(* ===== verification/Gateway.v ===== *)
(** * service.pb.gw.go: the HTTP gateway

    The reverse proxy that turns HTTP requests into calls on the two gRPC
    services: one route per method, each decoding its request from the body
    and the path, over a client of the service ([Register...HandlerClient],
    what the API server uses) or on the server itself
    ([Register...HandlerServer]).  grpc-gateway's runtime package is the
    class [GatewayRuntime], with what it documents as laws.  Response
    metadata, draining the body and the request-scoped cancellation have no
    effect in this program and are left out. *)
From S2P Require Import Prelude GoStd Prog Messages Rpc.

(** ** net/http *)

(** [http.Request]: the values of the Authorization header and of the
    Grpc-Metadata-Authorization header, which the gateway treats alike. *)
Record Request := {
  rq_Method : string;
  rq_Path : string;
  rq_Authorization : list string;
  rq_GrpcMetadataAuthorization : list string;
  rq_Body : string;
}.

(** What a handler sends; [rs_WriteHeader] is the status when it sets one. *)
Record Response := { rs_WriteHeader : option N; rs_Body : string }.

Definition Handler (E : Type → Type) : Type := Request → prog E Response.

Definition MethodGet : string := "GET".
Definition MethodPost : string := "POST".
Definition MethodPut : string := "PUT".
Definition MethodDelete : string := "DELETE".

(** ** grpc-gateway's runtime *)

(** A path template compiled by protoc-gen-grpc-gateway:
    [runtime.NewPattern(version, ops, pool, verb)]. *)
Record Pattern := NewPattern {
  pat_version : N;
  pat_ops : list nat;
  pat_pool : list string;
  pat_verb : string;
}.

(** The templates of this service: literal segments and variables that
    stand for one segment.  The compiled code is a list of (code, operand)
    pairs: 2 expects a literal of the pool, 1 takes a segment, 4 joins the
    last n taken, 5 binds what was joined to a variable of the pool. *)
Inductive segment := Lit (s : string) | Var (name : string).

#[export] Instance segment_eq_dec : EqDecision segment.
Proof. solve_decision. Defined.

Fixpoint segments (ops : list nat) (pool : list string) : option (list segment) :=
  match ops with
  | [] => Some []
  | 2 :: i :: ops => s ← pool !! i; l ← segments ops pool; Some (Lit s :: l)
  | 1 :: _ :: 4 :: 1 :: 5 :: i :: ops => s ← pool !! i; l ← segments ops pool; Some (Var s :: l)
  | _ => None
  end.

(** The segments of a request path, [components[1:]] split at the slashes. *)
Definition components (path : string) : list string :=
  strings.Split (strings.slice_from 1 path) "/".

(** A template against a path: the variables' values. *)
Fixpoint bind_segments (segs : list segment) (path : list string) : option (gmap string string) :=
  match segs, path with
  | [], [] => Some ∅
  | Lit s :: segs, c :: path =>
      if bool_decide (s = c) then bind_segments segs path else None
  | Var x :: segs, c :: path => <[x := c]> <$> bind_segments segs path
  | _, _ => None
  end.

Definition matches (p : Pattern) (path : string) : option (gmap string string) :=
  segs ← segments (pat_ops p) (pat_pool p); bind_segments segs (components path).

(** A path the mux does not refuse before it looks at the routes: rooted,
    with no empty segment. *)
Definition plain_path (path : string) : Prop :=
  strings.HasPrefix path "/" = true ∧ Forall (λ c, c ≠ "") (components path).

(** The error of a body decoder; [EOF] when the body is empty. *)
Inductive decode_error := EOF | DecodeFailed (msg : string).

(** The message fields a body is decoded into. *)
Inductive body_field : Type → Type :=
  | F_Spec : body_field FlowSpec
  | F_Schema : body_field PbSchemaDefinition.

(** grpc-gateway.  [Decode] answers what the field holds afterwards with the
    error; [runtime_Uint64] and its kin the value or an error text;
    [dispatch] the index of the route that serves a request with the values
    of its path variables, or the response of the mux itself. *)
Class GatewayRuntime := {
  Marshaler : Type;
  MarshalerForRequest : Request → Marshaler * Marshaler;
  Decode : ∀ {A}, body_field A → Marshaler → string → option A * option decode_error;
  runtime_String : string → string + string;
  runtime_Uint32 : string → N + string;
  runtime_Uint64 : string → N + string;
  AnnotateContext : Request → string → string → result Context;
  AnnotateIncomingContext : Request → string → string → result Context;
  HTTPError : Marshaler → Request → GoError → Response;
  ForwardResponseMessage : ∀ {A}, message A → Marshaler → Request → option A → Response;
  effective_method : list (string * Pattern) → Request → string;
  dispatch : list (string * Pattern) → Request → (nat * gmap string string) + Response;

  runtime_String_id : ∀ s, runtime_String s = inl s;
  runtime_Uint32_range : ∀ s n, runtime_Uint32 s = inl n → in32 n;
  runtime_Uint32_decimal : ∀ n, in32 n → runtime_Uint32 (strconv.FormatUint n) = inl n;
  runtime_Uint64_range : ∀ s n, runtime_Uint64 s = inl n → in64 n;
  runtime_Uint64_decimal : ∀ n, in64 n → runtime_Uint64 (strconv.FormatUint n) = inl n;
  (** The headers become metadata, in an order Go leaves open. *)
  AnnotateContext_authorization : ∀ req full path ctx,
    AnnotateContext req full path = Ok ctx →
    ctx_authorization ctx = rq_Authorization req ++ rq_GrpcMetadataAuthorization req ∨
    ctx_authorization ctx = rq_GrpcMetadataAuthorization req ++ rq_Authorization req;
  HTTPError_status : ∀ m req e, ∃ code,
    rs_WriteHeader (HTTPError m req e) = Some code ∧ (400 <= code)%N;
  (** Only a POST request can stand for another method. *)
  effective_method_plain : ∀ rules req,
    rq_Method req ≠ MethodPost → effective_method rules req = rq_Method req;
  dispatch_found : ∀ rules req i params, dispatch rules req = inl (i, params) →
    ∃ p, rules !! i = Some (effective_method rules req, p) ∧
      ∀ segs, segments (pat_ops p) (pat_pool p) = Some segs → pat_verb p = "" →
        bind_segments segs (components (rq_Path req)) = Some params;
  dispatch_refused : ∀ rules req resp, dispatch rules req = inr resp →
    (∃ code, rs_WriteHeader resp = Some code ∧ (400 <= code)%N) ∧
    (plain_path (rq_Path req) → ∀ p, (effective_method rules req, p) ∈ rules →
      pat_verb p = "" → matches p (rq_Path req) = None);
}.
(** The connection to an address leads to a server with the given services
    and interceptors: under every context the calls are those of a gRPC
    channel that carries the context's metadata. *)
Definition leads_to {C} (gh : handler connE C) (conn : ClientConn)
    (services : list (ServiceDesc E)) (interceptor : UnaryServerInterceptor E) (st : C → S) : Prop :=
  ∀ ctx, ∃ ch : GrpcChannel h services interceptor (ctx_metadata ctx) C,
    server_state = st ∧ ∀ X (e : grpcE X) c, gh _ (OnConn conn ctx e) c = grpc_exec _ e c.

(** What a request that names a rule does on the state [s] of the server,
    and what it is answered. *)
Definition rule_outcome (cfg : ApiConfig.Config) (req : Request) (r : rule)
    (params : gmap string string) (s s' : S) (resp : Response) : Prop :=
  let '(inboundMarshaler, outboundMarshaler) := MarshalerForRequest req in
  match AnnotateContext req (full_name (rl_call r)) (rl_template r) with
  | Err e => resp = HTTPError outboundMarshaler req e ∧ s' = s
  | Ok ctx =>
      match rl_build r inboundMarshaler req (param_of params) with
      | Err e => resp = HTTPError outboundMarshaler req e ∧ s' = s
      | Ok a =>
          let ran := run h (service_call (rl_call r) a) s in
          (∃ e, resp = HTTPError outboundMarshaler req e ∧
             (s' = s ∨ authorized cfg (ctx_authorization ctx) ∧ s' = ran.2)) ∨
          (∃ out reply, authorized cfg (ctx_authorization ctx) ∧ s' = ran.2 ∧ ran.1 = Ok reply ∧
             received (response_message (rl_call r)) reply = Some out ∧
             resp = ForwardResponseMessage (response_message (rl_call r)) outboundMarshaler req
               (Some out))
      end
  end.

Lemma run_rule_handler {C} (gh : handler connE C) cfg conn st r req params x resp x' :
  leads_to gh conn api_services (chain (api_interceptors cfg)) st →
  run gh (rule_handler conn r req params) x = (resp, x') →
  rule_outcome cfg req r params (st x) (st x') resp.
Proof.
  intros Hl. unfold rule_handler, client_route, rule_outcome.
  destruct (MarshalerForRequest req) as [inb outb].
  destruct (AnnotateContext req _ _) as [ctx|e]; [|by intros [= <- <-]].
  rewrite run_bind. destruct (rl_build r inb req _) as [a|e]; [|by intros [= <- <-]].
  destruct (Hl ctx) as (ch & <- & Hch). unfold on_conn. rewrite run_translate.
  assert (∀ A (p : prog grpcE A) c, run (λ X e, gh X (OnConn conn ctx e)) p c =
    run grpc_exec p c) as ->.
  { induction p as [a'|X e k IH]; intros c; cbn; [done|]. by rewrite Hch, IH. }
  destruct (run grpc_exec _ x) as [ans x1] eqn:Hr. cbn [fst snd run]. intros [= <- <-].
  pose proof (call_outcome h cfg (ctx_metadata ctx) (rl_call r) a x ans x1 Hr) as Ho.
  destruct ans as [out|e].
  - right. destruct Ho as (Ha & Hs & reply & Hrep & Hrec). by exists out, reply.
  - left. exists e. by split.
Qed.

Lemma run_NewHTTPServer {W} (wh : handler serverE W) cfg w srv w' :
  run wh (NewHTTPServer cfg) w = (Ok srv, w') →
  ∃ mux, api_mux (Build_ClientConn (ApiConfig.GRPCAddr cfg) (ApiConfig.GRPCTLSEnabled cfg)) = Ok mux ∧
    h_Handler srv = httpMiddleware (apiKeyHTTPMiddleware cfg (ServeHTTP mux)).
Proof.
  intros Hr. refine (wp_run wh _ _ (λ r _, ∀ srv, r = Ok srv → ∃ mux, api_mux
    (Build_ClientConn (ApiConfig.GRPCAddr cfg) (ApiConfig.GRPCTLSEnabled cfg)) = Ok mux ∧
    h_Handler srv = httpMiddleware (apiKeyHTTPMiddleware cfg (ServeHTTP mux))) _ _ _ Hr srv eq_refl).
  clear Hr. unfold NewHTTPServer.
  repeat first [server_step | apply wp_translate; unfold RegisterFlowServiceHandlerFromEndpoint,
    RegisterSchemaRegistryServiceHandlerFromEndpoint, deferred_close | apply wp_call; intros [] ? ?];
    try discriminate; intros ? [= <-]; eexists; (split; [|reflexivity]);
    unfold api_mux; cbn [mbind result_bind];
    match goal with H : RegisterFlowServiceHandler _ _ = Ok _ |- _ => by rewrite H end.
Qed.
========================
▸ What the task asks
Please copy out every line in the listing that has the string "Inductive".

▸ Output for this task
Inductive segment := Lit (s : string) | Var (name : string).
Inductive decode_error := EOF | DecodeFailed (msg : string).
Inductive body_field : Type → Type :=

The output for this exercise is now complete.